> Exercise aim
Tally the lines of the material that carry the word "raises". Give no more than the number.
*** Opening of Given information ***
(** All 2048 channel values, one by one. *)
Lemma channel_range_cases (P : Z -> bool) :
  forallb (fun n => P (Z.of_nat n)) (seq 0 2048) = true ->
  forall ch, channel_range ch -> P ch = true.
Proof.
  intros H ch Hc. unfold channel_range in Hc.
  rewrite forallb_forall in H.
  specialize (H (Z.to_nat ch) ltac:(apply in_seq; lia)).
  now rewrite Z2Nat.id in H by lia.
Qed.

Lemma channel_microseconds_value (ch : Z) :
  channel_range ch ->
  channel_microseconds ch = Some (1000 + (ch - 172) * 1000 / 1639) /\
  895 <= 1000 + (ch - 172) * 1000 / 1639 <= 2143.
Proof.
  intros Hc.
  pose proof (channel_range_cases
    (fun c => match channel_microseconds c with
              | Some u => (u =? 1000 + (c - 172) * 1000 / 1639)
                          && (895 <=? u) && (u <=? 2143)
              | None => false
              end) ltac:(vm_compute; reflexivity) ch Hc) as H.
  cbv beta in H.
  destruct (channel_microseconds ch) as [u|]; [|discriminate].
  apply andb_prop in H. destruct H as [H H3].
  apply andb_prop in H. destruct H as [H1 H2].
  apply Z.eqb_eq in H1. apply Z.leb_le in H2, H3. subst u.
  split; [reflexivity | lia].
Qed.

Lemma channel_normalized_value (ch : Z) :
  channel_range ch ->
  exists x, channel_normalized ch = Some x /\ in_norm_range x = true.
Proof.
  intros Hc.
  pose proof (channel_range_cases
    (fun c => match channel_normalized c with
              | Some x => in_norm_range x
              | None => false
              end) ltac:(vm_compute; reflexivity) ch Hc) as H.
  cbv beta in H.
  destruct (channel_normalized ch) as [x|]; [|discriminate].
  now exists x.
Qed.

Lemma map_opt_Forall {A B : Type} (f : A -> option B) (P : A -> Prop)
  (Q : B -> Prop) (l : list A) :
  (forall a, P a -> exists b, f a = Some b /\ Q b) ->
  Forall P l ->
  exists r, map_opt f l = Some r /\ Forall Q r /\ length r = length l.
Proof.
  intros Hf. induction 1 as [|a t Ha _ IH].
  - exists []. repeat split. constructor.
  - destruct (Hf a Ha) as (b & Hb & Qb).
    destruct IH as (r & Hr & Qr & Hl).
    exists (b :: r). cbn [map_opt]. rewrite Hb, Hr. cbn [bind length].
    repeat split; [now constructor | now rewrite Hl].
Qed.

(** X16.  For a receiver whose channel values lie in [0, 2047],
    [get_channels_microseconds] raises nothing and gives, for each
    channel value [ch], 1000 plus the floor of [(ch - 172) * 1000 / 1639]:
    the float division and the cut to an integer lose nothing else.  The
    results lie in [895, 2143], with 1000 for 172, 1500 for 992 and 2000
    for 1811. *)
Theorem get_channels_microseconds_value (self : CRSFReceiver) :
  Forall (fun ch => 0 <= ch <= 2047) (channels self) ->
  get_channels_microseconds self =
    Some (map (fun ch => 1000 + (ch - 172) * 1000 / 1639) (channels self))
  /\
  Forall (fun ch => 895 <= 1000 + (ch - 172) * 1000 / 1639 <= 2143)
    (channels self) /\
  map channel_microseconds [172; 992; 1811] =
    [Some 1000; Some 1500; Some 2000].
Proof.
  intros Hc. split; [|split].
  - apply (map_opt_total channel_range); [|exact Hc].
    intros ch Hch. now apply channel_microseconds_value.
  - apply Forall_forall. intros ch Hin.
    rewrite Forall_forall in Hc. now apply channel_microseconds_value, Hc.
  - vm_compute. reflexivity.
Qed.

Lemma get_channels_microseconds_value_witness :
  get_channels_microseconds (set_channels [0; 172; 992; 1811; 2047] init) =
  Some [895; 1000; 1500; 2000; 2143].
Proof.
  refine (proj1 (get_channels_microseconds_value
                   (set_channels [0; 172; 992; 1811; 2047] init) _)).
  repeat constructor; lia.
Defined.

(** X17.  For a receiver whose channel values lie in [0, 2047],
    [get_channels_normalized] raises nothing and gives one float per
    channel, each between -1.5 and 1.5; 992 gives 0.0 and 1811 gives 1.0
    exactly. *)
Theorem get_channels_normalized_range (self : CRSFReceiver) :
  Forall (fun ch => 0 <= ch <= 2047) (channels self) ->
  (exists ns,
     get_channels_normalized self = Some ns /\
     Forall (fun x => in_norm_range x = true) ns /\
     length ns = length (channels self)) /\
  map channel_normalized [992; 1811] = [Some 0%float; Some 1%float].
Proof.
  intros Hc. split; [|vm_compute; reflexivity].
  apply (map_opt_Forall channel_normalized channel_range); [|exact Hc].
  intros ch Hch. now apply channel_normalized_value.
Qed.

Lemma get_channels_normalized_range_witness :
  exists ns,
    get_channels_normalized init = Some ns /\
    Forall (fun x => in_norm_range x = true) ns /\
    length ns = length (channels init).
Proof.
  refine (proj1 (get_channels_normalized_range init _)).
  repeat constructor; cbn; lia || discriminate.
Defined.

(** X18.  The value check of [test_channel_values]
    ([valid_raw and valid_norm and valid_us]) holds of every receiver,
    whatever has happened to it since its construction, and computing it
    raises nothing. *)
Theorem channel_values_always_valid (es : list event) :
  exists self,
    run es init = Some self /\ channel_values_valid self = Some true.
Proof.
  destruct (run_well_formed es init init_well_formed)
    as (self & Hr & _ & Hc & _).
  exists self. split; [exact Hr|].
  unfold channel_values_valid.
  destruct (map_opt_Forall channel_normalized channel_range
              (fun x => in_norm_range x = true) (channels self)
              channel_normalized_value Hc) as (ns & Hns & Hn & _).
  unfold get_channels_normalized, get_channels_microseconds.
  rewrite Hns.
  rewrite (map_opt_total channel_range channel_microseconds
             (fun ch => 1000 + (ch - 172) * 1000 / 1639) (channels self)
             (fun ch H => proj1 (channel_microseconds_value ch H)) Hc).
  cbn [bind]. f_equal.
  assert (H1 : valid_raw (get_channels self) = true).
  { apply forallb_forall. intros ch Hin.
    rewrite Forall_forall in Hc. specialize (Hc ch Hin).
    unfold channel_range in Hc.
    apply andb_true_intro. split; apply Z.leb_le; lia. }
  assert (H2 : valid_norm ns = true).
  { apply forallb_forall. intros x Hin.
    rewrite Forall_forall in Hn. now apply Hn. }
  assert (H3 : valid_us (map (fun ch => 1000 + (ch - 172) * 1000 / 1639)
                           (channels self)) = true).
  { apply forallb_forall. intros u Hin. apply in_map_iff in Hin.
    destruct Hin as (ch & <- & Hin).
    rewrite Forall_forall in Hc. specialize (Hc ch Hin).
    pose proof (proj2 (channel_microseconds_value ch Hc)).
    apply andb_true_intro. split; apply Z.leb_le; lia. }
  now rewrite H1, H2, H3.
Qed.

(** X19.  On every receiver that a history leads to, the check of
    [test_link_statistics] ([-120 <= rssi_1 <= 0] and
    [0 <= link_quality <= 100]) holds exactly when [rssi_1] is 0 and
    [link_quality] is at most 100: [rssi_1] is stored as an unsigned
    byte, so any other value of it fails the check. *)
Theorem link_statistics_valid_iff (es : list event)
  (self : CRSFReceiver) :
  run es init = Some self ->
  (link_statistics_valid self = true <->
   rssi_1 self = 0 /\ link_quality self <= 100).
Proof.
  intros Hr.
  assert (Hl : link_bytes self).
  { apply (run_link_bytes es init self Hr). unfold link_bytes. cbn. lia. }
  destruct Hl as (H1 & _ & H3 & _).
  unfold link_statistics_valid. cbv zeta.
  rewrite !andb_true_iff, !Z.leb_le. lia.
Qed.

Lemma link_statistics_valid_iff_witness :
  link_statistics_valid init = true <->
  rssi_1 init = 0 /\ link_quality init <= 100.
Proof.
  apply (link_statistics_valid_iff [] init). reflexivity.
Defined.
*** Close of Given information ***
> Task result
3